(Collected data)
○ ○ ○ ○ ○ ○ ○
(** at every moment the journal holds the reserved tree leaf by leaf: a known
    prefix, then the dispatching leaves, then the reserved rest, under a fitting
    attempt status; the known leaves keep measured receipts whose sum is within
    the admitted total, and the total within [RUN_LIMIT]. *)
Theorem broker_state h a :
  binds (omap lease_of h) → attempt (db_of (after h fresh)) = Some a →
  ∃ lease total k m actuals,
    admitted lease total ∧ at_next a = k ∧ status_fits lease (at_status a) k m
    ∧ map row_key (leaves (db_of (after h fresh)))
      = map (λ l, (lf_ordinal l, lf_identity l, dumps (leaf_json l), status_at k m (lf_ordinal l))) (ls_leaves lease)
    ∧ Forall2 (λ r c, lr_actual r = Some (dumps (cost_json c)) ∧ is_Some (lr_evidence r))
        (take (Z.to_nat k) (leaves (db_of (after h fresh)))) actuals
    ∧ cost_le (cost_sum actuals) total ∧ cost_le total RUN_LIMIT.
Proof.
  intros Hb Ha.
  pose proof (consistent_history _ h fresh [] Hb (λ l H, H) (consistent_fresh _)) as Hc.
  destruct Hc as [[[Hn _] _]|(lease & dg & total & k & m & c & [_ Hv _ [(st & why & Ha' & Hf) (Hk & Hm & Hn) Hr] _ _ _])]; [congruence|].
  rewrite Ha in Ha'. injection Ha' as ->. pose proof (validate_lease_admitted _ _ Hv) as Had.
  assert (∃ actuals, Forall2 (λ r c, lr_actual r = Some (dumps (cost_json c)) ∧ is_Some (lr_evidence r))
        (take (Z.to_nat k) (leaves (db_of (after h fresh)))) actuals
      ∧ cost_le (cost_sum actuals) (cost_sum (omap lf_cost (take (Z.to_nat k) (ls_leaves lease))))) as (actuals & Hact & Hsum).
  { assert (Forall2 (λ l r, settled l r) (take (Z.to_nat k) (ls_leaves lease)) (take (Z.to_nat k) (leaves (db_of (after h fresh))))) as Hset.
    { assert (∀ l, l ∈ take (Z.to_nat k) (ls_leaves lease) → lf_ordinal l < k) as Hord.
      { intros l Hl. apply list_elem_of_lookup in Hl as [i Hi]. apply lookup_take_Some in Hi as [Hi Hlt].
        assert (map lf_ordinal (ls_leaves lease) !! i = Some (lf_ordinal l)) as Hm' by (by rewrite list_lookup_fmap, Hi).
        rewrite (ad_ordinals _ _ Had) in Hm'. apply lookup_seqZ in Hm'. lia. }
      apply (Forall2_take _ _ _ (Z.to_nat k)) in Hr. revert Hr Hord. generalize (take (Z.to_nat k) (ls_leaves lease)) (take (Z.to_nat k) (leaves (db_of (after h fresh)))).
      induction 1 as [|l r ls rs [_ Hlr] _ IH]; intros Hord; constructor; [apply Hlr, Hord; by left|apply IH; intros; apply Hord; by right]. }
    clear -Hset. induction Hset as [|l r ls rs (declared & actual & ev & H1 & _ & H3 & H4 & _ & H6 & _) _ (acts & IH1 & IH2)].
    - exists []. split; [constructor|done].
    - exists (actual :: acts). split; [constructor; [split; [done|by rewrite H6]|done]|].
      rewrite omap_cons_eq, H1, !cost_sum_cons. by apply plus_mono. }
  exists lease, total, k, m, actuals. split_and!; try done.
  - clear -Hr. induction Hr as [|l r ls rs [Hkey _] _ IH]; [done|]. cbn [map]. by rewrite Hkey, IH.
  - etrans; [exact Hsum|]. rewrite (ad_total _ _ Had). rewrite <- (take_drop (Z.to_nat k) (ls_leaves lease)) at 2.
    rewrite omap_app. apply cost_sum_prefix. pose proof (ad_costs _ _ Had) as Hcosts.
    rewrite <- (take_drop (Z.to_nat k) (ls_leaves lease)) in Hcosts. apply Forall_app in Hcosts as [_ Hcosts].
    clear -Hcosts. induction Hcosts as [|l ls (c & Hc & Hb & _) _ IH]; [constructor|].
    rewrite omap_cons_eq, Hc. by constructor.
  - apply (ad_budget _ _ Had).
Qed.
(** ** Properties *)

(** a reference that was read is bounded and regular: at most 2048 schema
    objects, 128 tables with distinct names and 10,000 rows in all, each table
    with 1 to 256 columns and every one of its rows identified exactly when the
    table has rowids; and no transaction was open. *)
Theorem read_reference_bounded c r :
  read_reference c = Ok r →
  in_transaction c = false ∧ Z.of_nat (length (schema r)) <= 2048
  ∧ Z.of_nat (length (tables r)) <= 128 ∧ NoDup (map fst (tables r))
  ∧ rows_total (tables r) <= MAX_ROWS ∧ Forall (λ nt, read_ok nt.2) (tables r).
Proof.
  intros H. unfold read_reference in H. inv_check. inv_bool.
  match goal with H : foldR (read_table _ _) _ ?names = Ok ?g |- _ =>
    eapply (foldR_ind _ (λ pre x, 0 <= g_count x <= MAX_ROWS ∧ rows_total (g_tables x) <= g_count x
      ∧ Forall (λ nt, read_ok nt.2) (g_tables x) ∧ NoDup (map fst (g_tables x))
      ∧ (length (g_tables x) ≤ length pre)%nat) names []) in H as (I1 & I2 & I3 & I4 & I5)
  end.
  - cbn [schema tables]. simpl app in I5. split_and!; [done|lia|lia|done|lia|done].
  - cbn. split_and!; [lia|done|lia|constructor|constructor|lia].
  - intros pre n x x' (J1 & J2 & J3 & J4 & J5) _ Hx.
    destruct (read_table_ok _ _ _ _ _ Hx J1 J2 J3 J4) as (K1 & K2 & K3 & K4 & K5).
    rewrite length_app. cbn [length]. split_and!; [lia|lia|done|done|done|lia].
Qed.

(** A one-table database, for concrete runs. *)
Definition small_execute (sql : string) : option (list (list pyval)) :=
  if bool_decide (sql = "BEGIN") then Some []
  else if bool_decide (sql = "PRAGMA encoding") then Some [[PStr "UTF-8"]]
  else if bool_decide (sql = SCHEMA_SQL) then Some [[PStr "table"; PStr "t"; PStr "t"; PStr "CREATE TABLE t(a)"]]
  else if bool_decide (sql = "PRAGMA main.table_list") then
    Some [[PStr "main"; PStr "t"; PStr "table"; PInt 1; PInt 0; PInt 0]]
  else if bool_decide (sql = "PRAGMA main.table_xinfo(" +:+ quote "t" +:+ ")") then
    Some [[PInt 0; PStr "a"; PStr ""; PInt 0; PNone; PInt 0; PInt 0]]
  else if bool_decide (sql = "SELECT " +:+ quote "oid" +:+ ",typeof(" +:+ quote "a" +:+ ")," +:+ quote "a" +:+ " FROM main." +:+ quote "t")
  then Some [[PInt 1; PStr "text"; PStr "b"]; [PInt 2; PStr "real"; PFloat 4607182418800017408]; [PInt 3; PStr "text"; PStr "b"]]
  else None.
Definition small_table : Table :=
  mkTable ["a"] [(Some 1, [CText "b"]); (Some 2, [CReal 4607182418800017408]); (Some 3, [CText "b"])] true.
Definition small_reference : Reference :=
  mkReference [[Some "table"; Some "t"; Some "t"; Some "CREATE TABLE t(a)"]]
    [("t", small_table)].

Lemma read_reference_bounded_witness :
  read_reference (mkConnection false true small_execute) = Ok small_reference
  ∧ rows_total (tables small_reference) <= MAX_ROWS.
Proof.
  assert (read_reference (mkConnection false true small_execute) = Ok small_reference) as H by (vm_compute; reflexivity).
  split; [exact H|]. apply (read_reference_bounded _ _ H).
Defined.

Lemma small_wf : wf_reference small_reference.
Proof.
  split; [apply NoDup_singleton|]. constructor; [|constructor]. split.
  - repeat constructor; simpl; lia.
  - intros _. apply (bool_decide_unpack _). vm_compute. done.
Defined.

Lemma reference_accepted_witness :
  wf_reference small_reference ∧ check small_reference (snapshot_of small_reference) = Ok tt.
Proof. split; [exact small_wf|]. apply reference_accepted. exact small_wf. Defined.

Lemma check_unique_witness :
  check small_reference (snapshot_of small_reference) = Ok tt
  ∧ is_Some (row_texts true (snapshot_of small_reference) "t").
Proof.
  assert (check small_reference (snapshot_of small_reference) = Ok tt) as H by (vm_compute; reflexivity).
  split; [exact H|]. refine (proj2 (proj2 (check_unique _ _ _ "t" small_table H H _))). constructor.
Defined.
○ ○ ○ ○ ○ ○ ○
(What the exercise asks) Please transcribe the data above without changes, from its first line to its "attempt status; the" line, and leave out anything past that.

(Result of the exercise)
(** at every moment the journal holds the reserved tree leaf by leaf: a known
    prefix, then the dispatching leaves, then the reserved rest, under a fitting
    attempt status; the known leaves keep measured receipts whose sum is within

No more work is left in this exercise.